Kejujuran Hoegeng dalam keseharian maupun di lingkungan Polri tak diragukan lagi. Seperti dijelaskan dalam buku Hoegeng yang diterbitkan Bentang Pustaka, tokoh ini sudah terkenal bersih sejak sebelum berkiprah di Mabes Polri. 

Saat bertugas di Medan, Sumatra Utara (Sumut), banyak peristiwa mencengangkan dilakukan ayah tiga anak ini. Dia mengeluarkan secara paksa perabotan di rumah dinasnya. Perabotan mahal-mahal itu ditaruh di pinggir jalan. Kelakuan itu bukan tanpa alasan. Barang-barang itu sebelumnya dikirim oleh para cukong sebagai pelicin agar bisnis ilegal mereka berjalan mulus (baca: di-backing kepolisian). 

Hoegeng juga pernah marah-marah sambil melemparkan berbagai parsel ke luar jendela rumah dinasnya. Walaupun nilainya kecil, tetap saja itu sogokan, dan pasti ada maunya. 

Kehadiran Hoegeng di Sumut untuk menumpas bisnis ilegal, penyelundupan, dan judi. Sebelum ia bertugas, bisnis itu terbilang lancar berjalan di Medan. Sebab, para pelaku merasa aman akan adanya "backing" dari oknum tentara dan oknum polisi. 

Hoegeng kemudian merunut jejak praktik kongkalikong itu. Ia menemukan, ujung-ujungnya adalah 'Cina Medan', sedangkan oknum aparat tak lebih sebagai kacungnya. "Sebuah kenyataan yang amat memalukan," ujar Hoegeng dengan geram, seperti dicatat dalam buku karya Aris Santoso, Ery Sutrisno, Hasudungan Sirait, dan Imran Hasibuan itu (halaman 50). 

Di tangan pria kelahiran Pekalongan ini, para penjudi dan penyelundup tak bisa berkutik. Semua ditangkap, termasuk para backing pun diproses secara hukum. 

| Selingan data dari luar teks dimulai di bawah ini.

(** [ssl_read_buffer_extend_to] of a TLS connection always returns.  The
    buffer afterwards is the buffer before followed by what was taken from the
    transport; it reports 1 when at least [n] bytes are there, and has then
    taken none beyond the [n]-th. *)
Theorem read_extend_exact ssl t n a : ssl_is_dtls ssl = false -> rbio ssl = Some t ->
  buf_ok (read_buffer ssl) -> 0 <= n <= 0xfff8 -> malloc_never_fails ->
  exists ret ssl' t', ssl_read_buffer_extend_to ssl n a = Some (ret, ssl') /\ rbio ssl' = Some t' /\
    buf_ok (read_buffer ssl') /\ write_buffer ssl' = write_buffer ssl /\
    moved t t' (read_buffer ssl) (read_buffer ssl') /\
    (ret = 1 /\ size_ (read_buffer ssl') = Z.max n (size_ (read_buffer ssl)) \/
     ret <= 0 /\ size_ (read_buffer ssl') < n).
Proof.
  intros Hd Hb Hok Hn Hm. unfold ssl_read_buffer_extend_to. cbv zeta.
  cbn [with_read_buffer ssl_is_dtls read_buffer rbio]. rewrite Hd.
  destruct (discard_ok _ Hok) as [Hok1 Hs1].
  assert (C := ensure_cap_spec (DiscardConsumed (read_buffer ssl)) DTLS1_RT_MAX_HEADER_LENGTH n a Hok1 Hn).
  destruct (EnsureCap _ _ n a) as [[] b1].
  2: { destruct C as [_ C]. destruct (Hm (n + SSL3_ALIGN_PAYLOAD - 1)); [|done].
       unfold SSL3_ALIGN_PAYLOAD. lia. }
  destruct C as (Hok2 & Hs2 & Hc2). cbn [negb rbio]. rewrite Hb.
  assert (Hsz : size_ b1 = size_ (read_buffer ssl)).
  { rewrite <- (length_span _ Hok2), <- (length_span _ Hok). by rewrite Hs2, Hs1. }
  unfold tls_read_buffer_extend_to. cbn [read_buffer].
  match goal with |- context [tls_read_loop _ _ ?s _] => set (ssl1 := s) end.
  destruct (read_loop_spec (Z.to_nat n) n ssl1 t) as (ret & ssl2 & t2 & E1 & E2 & E3 & E4 & E5 & E6);
    [done|done|done|simpl; destruct Hok2 as (_ & _ & _ & ? & _); lia|].
  assert (M : moved t t2 (read_buffer ssl) (read_buffer ssl2)).
  { destruct E5 as (r & R1 & R2). exists r. split; [done|]. rewrite R2. simpl. by rewrite Hs2, Hs1. }
  assert (Ec : (cap_ (read_buffer ssl1) <? n) = false) by (by apply Z.ltb_ge).
  rewrite Ec, E1. simpl in E6. rewrite Hsz in E6. destruct (Z.leb_spec ret 0) as [Hr|Hr].
  - destruct (discard_ok _ E3) as [Hok3 Hs3].
    exists ret, (with_read_buffer ssl2 (DiscardConsumed (read_buffer ssl2))), t2.
    cbn [with_read_buffer read_buffer rbio write_buffer].
    assert (size_ (DiscardConsumed (read_buffer ssl2)) = size_ (read_buffer ssl2)).
    { rewrite <- (length_span _ Hok3), <- (length_span _ E3). by rewrite Hs3. }
    split_and!; try done; [|lia]. destruct M as (r & R1 & R2). exists r. by rewrite Hs3.
  - exists ret, ssl2, t2. split_and!; done.
Qed.

End io.

(** ** Instances *)

(** A transport that hands out its input and takes its output in pieces of at
    most three bytes. *)
Record pipe := mk_pipe { input : list Z; taken : list Z; output : list Z }.

Definition pipe_read (t : pipe) (n : Z) : Z * list Z * pipe :=
  let k := Z.to_nat (Z.min 3 n) in
  let data := List.map (fun b => b mod 256) (take k (input t)) in
  (len data, data, mk_pipe (drop k (input t)) (taken t ++ data) (output t)).

Definition pipe_write (t : pipe) (data : list Z) : Z * pipe :=
  (len (take 3 data), mk_pipe (input t) (taken t) (output t ++ take 3 data)).

#[export] Program Instance pipe_bio : Bio pipe :=
  {| bio_read := pipe_read; bio_write := pipe_write; received := taken; sent := output |}.
Next Obligation.
  intros t n r data t' [= <- <- <-]. cbn [taken]. set (d := List.map _ _).
  assert (L : len d <= Z.max 0 n) by (subst d; rewrite length_map, length_take; lia).
  destruct (Z.ltb_spec 0 (len d)).
  - split_and!; try done; [lia|]. subst d. apply Forall_forall. intros x Hx.
    apply list_elem_of_In, in_map_iff in Hx as (y & <- & _). unfold word.
    by apply Z.mod_pos_bound.
  - assert (d = []) as -> by (apply nil_length_inv; lia). by rewrite app_nil_r.
Qed.
Next Obligation.
  intros t data r t' [= <- <-]. cbn [output]. destruct (Z.ltb_spec 0 (len (take 3 data))) as [H|H].
  - rewrite length_take in *. split; [lia|]. f_equal.
    destruct (decide (3 <= length data)%nat).
    + f_equal. lia.
    + rewrite !take_ge by lia. done.
  - assert (take 3 data = []) as -> by (apply nil_length_inv; lia). by rewrite app_nil_r.
Qed.

Lemma ssl_buffer_is_queue_witness :
  exists b, @run_ops zero_malloc empty_buffer
      [OpEnsureCap 5 5 0; OpWrite [1; 2; 3; 4; 5]; OpConsume 3; OpEnsureCap 5 20 48; OpWrite [6; 7]] = Some b /\
    span b = [4; 5; 6; 7].
Proof.
  destruct (@run_ops zero_malloc empty_buffer [OpEnsureCap 5 5 0; OpWrite [1; 2; 3; 4; 5]; OpConsume 3;
    OpEnsureCap 5 20 48; OpWrite [6; 7]]) as [b|] eqn:E; [|by vm_compute in E].
  exists b. split; [done|]. apply (@ssl_buffer_is_queue zero_malloc) in E as [_ E]; [by rewrite E|].
  repeat constructor; try byte_list; simpl; lia.
Defined.

Definition five_bytes : SSLBuffer := mk_buffer Inline 0 5 5 [1; 2; 3; 4; 5].

Lemma five_bytes_ok : buf_ok five_bytes.
Proof. split_and!; try done; byte_list. Qed.

(** Five bytes go out in two writes. *)
Lemma write_flush_exact_witness :
  exists ssl', ssl_write_buffer_flush (mk_ssl false None (Some (mk_pipe [] [] [9])) empty_buffer five_bytes 0) =
      Some (1, ssl') /\ (output <$> wbio ssl') = Some [9; 1; 2; 3; 4; 5].
Proof.
  destruct (write_flush_exact (mk_ssl false None (Some (mk_pipe [] [] [9])) empty_buffer five_bytes 0)
    (mk_pipe [] [] [9]) eq_refl eq_refl five_bytes_ok) as (ret & ssl' & t' & E & E1 & _ & E2 & _ & E3).
  assert (E' := E). vm_compute in E'. injection E' as <- _.
  exists ssl'. split; [done|]. rewrite E1. destruct E3 as [[_ E3]|[? _]]; [|lia].
  rewrite E3, app_nil_r in E2. simpl in *. by rewrite E2.
Defined.

(** Four bytes are wanted, three arrive, then the end of the input. *)
Lemma read_extend_exact_witness :
  exists ssl', @ssl_read_buffer_extend_to zero_malloc pipe _
      (mk_ssl false (Some (mk_pipe [7; 8; 9] [] [])) None empty_buffer empty_buffer 0) 4 0 = Some (0, ssl') /\
    buf_ok (read_buffer ssl') /\ span (read_buffer ssl') = [7; 8; 9].
Proof.
  destruct (@read_extend_exact zero_malloc pipe _
    (mk_ssl false (Some (mk_pipe [7; 8; 9] [] [])) None empty_buffer empty_buffer 0)
    (mk_pipe [7; 8; 9] [] []) 4 0 eq_refl eq_refl empty_buffer_ok ltac:(lia) zero_malloc_total)
    as (ret & ssl' & t' & E & _ & Hok & _).
  assert (E' := E). vm_compute in E'. injection E' as <- E''. exists ssl'. split; [done|].
  split; [done|]. by rewrite <- E''.
Defined.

Sukses di Sumut, Hoegeng mendapat tugas memberantas KKN di Jawatan Imigrasi, lalu menjadi menteri Iuran Negara. Dia pun berhasil menjalankan tugasnya. Lalu dikembalikan ke kepolisian sebagai kapolri menggantikan Soetjipto yang mundur. Hoegeng dilantik oleh presiden Soeharto pada 15 Mei 1968. 

Sebelumnya, Soeharto mengingatkan kepada Hoegeng agar polisi tidak memikirkan tugas angkatan lain yang memiliki fungsi tempur. Waktu itu, Polri berada dalam lingkup Angkatan Bersenjata Republik Indonesia (ABRI) atau TNI. 

Bagi Soeharto, hendaknya polisi menjalankan tugas sesuai fungsinya. Jangan ada lagi faksi di kalangan perwira yang membuat persaingan tidak sehat.